Median Annual Salary: $96,540
Projected Growth Rate: 17%
- Social and Human Services Assistants
The main objective of these professionals is to connect clients with the community resources they need. Many pursue jobs in retirement homes, acting as a support system for the families of aging patients. The role often includes working closely with other professionals, such as social workers, to manage a specific patient's case.
Median Annual Salary: $31,810
Projected Growth Rate: 11%
- Social Workers
Social workers work with clients of all ages, including older adults. They manage the cases of clients dealing with difficult conditions, such as physical and mental disabilities, emotional issues, or addiction. Social workers help clients cope with these issues and improve their mental and physical states.
Median Annual Salary: $46,890
Projected Growth Rate: 12%
- Occupational Therapy Assistants and Aides
These professionals work alongside licensed occupational therapists to help patients recover from (and cope with) injuries, illnesses, or disabilities. Older adults often require occupational and/or physical therapy to address physical changes as they age. Occupational therapy assistants work directly with therapists to administer occupational therapy while aides complete support duties.
Median Annual Salary: $56,070
Projected Growth Rate: 40%
- Health Educators and Community Health Workers
These educators work within communities to promote health and wellness. Community health workers and health educators often work with adults in retirement homes or elderly care facilities, developing and implementing wellness plans with the goal of improving health among community members.
Median Annual Salary: $44,390
Projected Growth Rate: 13%
BACHELOR'S IN GERONTOLOGY SALARY
According to PayScale, location is the most important factor in determining your salary as a health and medical services worker, the primary career area for those with degrees in gerontology.

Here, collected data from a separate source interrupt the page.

Lemma fupd_eq {A} (f : nat -> A) t v : fupd f t v t = v.
Proof. unfold fupd. by case_decide. Qed.

Lemma fupd_ne {A} (f : nat -> A) t u v : u <> t -> fupd f t v u = f u.
Proof. intros. unfold fupd. by case_decide. Qed.

Notation "f ≐ g" := (pointwise_relation nat eq f g) (at level 70, no associativity).

#[export] Instance fupd_Proper {A} :
  Proper (pointwise_relation nat eq ==> eq ==> eq ==> pointwise_relation nat eq) (@fupd A).
Proof. intros f g Hfg t ? <- v ? <- u. unfold fupd. case_decide; auto. Qed.

Lemma fupd_id {A} (f : nat -> A) t v : f t = v -> fupd f t v ≐ f.
Proof. intros H u. unfold fupd. case_decide; congruence. Qed.

Lemma fupd_fupd {A} (f : nat -> A) t v w : fupd (fupd f t v) t w ≐ fupd f t w.
Proof. intros u. unfold fupd. by case_decide. Qed.

Create HintDb rhino.
#[export] Hint Resolve klist_del_NoDup NoDup_insert_before : rhino.

(** ** Bit operations as arithmetic *)

(** [lia] with division and remainder *)
Ltac zlia := Z.to_euclidean_division_equations; lia.

Lemma land_ones_mod x n : 0 <= n -> Z.land x (Z.ones n) = x mod 2 ^ n.
Proof. apply Z.land_ones. Qed.

Lemma land_shiftl_small a b k : 0 <= k -> 0 <= a < 2 ^ k -> Z.land a (Z.shiftl b k) = 0.
Proof.
  intros Hk Ha. apply Z.bits_inj'. intros i Hi. rewrite Z.land_spec, Z.bits_0.
  destruct (Z.lt_ge_cases i k).
  - rewrite Z.shiftl_spec_low by done. apply andb_false_r.
  - replace (Z.testbit a i) with false; [done|]. symmetry.
    rewrite <- (Z.mod_small a (2 ^ k)) by done. apply Z.mod_pow2_bits_high. lia.
Qed.

(** an or of disjoint fields is a sum *)
Lemma lor_shiftl_add a b k : 0 <= k -> 0 <= a < 2 ^ k -> Z.lor a (Z.shiftl b k) = a + b * 2 ^ k.
Proof.
  intros Hk Ha. rewrite <- Z.shiftl_mul_pow2 by done.
  rewrite Z.add_nocarry_lxor by (by apply land_shiftl_small).
  symmetry. apply Z.lxor_lor. by apply land_shiftl_small.
Qed.
Lemma rb_wrap_head r bytes :
  rb_ok r bytes -> rb_ok (wrap_head r) bytes /\ rb_head (wrap_head r) < rb_end (wrap_head r).
Proof.
  intros H. pose proof H as [Hs Hh Ht Hf Hw Hb]. unfold wrap_head.
  destruct (Nat.eqb_spec (rb_head r) (rb_end r)) as [E|E]; [|split; [done|lia]].
  split; [|done]. split; simpl; unfold rb_end in *; simpl in *; [lia..|].
  intros i Hi. rewrite <- Hb by done. f_equal. ring_cases; lia.
Qed.

(** a head left at the end of the array, moved to the start *)
Lemma rb_head_end r bytes :
  rb_ok r bytes -> rb_head r = rb_end r -> rb_ok (with_head 0 r) bytes.
Proof.
  intros H E. destruct (rb_wrap_head r bytes H) as [H' _]. unfold wrap_head in H'.
  by rewrite (proj2 (Nat.eqb_eq _ _) E) in H'.
Qed.

Lemma rb_tail_end r bytes :
  rb_ok r bytes -> rb_tail r = rb_end r -> rb_ok (with_tail 0 r) bytes.
Proof.
  intros H E. destruct (rb_wrap_tail r bytes H) as [H' _]. unfold wrap_tail in H'.
  by rewrite (proj2 (Nat.eqb_eq _ _) E) in H'.
Qed.

Lemma wrap_fields r :
  rb_end (wrap_tail r) = rb_end r /\ rb_freesize (wrap_tail r) = rb_freesize r /\
  rb_type (wrap_tail r) = rb_type r /\ rb_blk_size (wrap_tail r) = rb_blk_size r /\
  rb_end (wrap_head r) = rb_end r /\ rb_freesize (wrap_head r) = rb_freesize r /\
  rb_type (wrap_head r) = rb_type r /\ rb_blk_size (wrap_head r) = rb_blk_size r.
Proof. unfold wrap_tail, wrap_head. by repeat case_match. Qed.

Lemma ringbuf_init_ok buf type blk :
  0 < length buf -> rb_ok (ringbuf_init buf type blk) [].
Proof. intros. split; simpl; unfold rb_end; simpl; lia. Qed.

Lemma ringbuf_reset_ok r bytes : rb_ok r bytes -> rb_ok (snd (ringbuf_reset r)) [].
Proof. intros [? ? ? ? ? ?]. split; simpl; unfold rb_end in *; simpl; lia. Qed.

Lemma ringbuf_is_empty_spec r bytes : rb_ok r bytes -> ringbuf_is_empty r = true <-> bytes = [].
Proof.
  intros [? ? ? ? ? ?]. unfold ringbuf_is_empty. rewrite Nat.eqb_eq.
  rewrite <- length_zero_iff_nil. lia.
Qed.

Based on annual mean wage, the chart below maps the five top-paying states in this career field.
|State||Annual Mean Wage|
|District of Columbia||$142,380|
Financing Your Online Bachelor's in Gerontology Program
Determining how to finance your bachelor's in gerontology can seem a bit daunting, but there are some ways you can make your degree more affordable. The first and most important step is to complete the Free Application for Student Aid (FAFSA) each year you are enrolled. The FAFSA connects you with any available federal funding, including grants and scholarships (which do not have to be paid back) and loans (which do). Students earning their bachelor's degree in gerontology may also consider looking within their communities for potential funding. For example, health services-based non-profit organizations may offer scholarships for qualified students.